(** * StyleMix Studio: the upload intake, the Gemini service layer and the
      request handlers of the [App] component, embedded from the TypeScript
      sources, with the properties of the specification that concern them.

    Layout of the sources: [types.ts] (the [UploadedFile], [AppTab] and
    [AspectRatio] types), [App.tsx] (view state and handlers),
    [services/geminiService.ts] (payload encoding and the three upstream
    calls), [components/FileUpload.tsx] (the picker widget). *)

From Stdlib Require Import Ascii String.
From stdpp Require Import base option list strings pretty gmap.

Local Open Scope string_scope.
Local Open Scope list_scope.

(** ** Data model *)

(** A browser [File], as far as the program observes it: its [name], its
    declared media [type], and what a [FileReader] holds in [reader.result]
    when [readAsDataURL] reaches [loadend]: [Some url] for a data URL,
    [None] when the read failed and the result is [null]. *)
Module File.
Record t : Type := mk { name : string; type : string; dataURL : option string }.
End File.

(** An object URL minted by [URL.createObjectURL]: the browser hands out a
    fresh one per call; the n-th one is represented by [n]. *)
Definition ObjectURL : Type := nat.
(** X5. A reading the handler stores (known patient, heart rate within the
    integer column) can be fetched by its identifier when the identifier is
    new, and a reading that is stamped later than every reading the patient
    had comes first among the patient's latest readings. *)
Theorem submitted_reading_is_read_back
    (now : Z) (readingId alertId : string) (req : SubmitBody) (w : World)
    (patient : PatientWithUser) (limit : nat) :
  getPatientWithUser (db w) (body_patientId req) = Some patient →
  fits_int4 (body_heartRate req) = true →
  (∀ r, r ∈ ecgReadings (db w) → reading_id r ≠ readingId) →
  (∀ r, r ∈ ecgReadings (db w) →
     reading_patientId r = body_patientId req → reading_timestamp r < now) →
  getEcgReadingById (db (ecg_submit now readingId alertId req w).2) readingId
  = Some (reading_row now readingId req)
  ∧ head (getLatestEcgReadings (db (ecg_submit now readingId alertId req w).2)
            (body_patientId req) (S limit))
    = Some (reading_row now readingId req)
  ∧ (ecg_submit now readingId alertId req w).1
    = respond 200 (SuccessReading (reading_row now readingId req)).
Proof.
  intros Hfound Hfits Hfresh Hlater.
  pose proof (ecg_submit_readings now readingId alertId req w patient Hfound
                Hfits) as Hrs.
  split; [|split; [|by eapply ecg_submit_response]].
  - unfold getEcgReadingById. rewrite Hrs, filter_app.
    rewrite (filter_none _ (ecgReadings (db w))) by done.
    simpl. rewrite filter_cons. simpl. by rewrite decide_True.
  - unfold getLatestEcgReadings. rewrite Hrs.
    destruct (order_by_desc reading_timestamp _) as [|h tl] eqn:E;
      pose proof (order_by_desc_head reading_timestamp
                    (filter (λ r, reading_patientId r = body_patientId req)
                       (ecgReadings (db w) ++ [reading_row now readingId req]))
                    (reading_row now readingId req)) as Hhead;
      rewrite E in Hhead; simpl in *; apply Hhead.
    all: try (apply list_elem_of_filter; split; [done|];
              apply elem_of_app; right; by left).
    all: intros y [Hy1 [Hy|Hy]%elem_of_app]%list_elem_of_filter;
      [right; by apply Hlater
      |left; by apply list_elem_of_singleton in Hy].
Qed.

=-=-=

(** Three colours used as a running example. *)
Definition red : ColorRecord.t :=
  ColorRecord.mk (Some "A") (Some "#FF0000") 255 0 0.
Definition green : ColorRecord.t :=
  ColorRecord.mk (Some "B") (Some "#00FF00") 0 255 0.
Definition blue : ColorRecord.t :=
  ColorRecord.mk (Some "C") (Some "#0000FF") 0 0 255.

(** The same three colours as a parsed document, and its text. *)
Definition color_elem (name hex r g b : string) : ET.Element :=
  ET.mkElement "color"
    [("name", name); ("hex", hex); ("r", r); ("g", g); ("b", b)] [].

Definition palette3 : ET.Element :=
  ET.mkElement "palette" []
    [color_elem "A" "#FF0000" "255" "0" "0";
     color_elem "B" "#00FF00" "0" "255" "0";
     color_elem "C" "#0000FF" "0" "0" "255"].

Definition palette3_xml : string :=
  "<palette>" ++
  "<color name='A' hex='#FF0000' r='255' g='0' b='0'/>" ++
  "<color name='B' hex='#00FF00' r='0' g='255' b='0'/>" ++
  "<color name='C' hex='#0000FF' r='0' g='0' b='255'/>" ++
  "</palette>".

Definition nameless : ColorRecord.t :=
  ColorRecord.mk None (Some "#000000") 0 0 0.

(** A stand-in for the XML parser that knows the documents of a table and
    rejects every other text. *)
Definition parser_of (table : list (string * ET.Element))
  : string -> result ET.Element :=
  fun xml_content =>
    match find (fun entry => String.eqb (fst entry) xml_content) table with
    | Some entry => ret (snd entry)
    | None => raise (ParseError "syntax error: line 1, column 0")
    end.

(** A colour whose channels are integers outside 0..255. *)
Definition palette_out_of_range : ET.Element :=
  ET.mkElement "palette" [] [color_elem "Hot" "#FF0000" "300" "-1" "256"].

=-=-=

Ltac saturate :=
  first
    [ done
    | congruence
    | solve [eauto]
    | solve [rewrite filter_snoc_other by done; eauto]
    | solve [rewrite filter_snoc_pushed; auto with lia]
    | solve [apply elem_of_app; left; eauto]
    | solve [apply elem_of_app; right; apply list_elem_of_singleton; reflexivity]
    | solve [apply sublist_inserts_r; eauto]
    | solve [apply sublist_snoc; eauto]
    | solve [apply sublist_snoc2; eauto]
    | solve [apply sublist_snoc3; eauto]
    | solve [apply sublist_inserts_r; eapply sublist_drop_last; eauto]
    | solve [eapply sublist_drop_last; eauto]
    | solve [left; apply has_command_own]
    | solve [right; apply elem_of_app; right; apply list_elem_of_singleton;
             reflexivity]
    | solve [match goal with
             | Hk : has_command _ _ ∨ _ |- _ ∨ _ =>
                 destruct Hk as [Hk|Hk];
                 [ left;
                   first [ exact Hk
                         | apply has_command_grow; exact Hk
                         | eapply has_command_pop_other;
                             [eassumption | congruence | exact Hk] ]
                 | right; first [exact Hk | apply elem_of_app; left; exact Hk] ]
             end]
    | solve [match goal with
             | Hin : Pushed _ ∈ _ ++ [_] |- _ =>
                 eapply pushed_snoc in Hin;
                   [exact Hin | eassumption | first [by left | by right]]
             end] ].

=-=-=

## What you have to do
Look above for the line with "- unfold getLatestEcgReadings. rewrite Hrs." and the line with "all: intros y". Write out those two lines and all the lines between them, exactly, and no others.

## Result of the task
  - unfold getLatestEcgReadings. rewrite Hrs.
    destruct (order_by_desc reading_timestamp _) as [|h tl] eqn:E;
      pose proof (order_by_desc_head reading_timestamp
                    (filter (λ r, reading_patientId r = body_patientId req)
                       (ecgReadings (db w) ++ [reading_row now readingId req]))
                    (reading_row now readingId req)) as Hhead;
      rewrite E in Hhead; simpl in *; apply Hhead.
    all: try (apply list_elem_of_filter; split; [done|];
              apply elem_of_app; right; by left).
    all: intros y [Hy1 [Hy|Hy]%elem_of_app]%list_elem_of_filter;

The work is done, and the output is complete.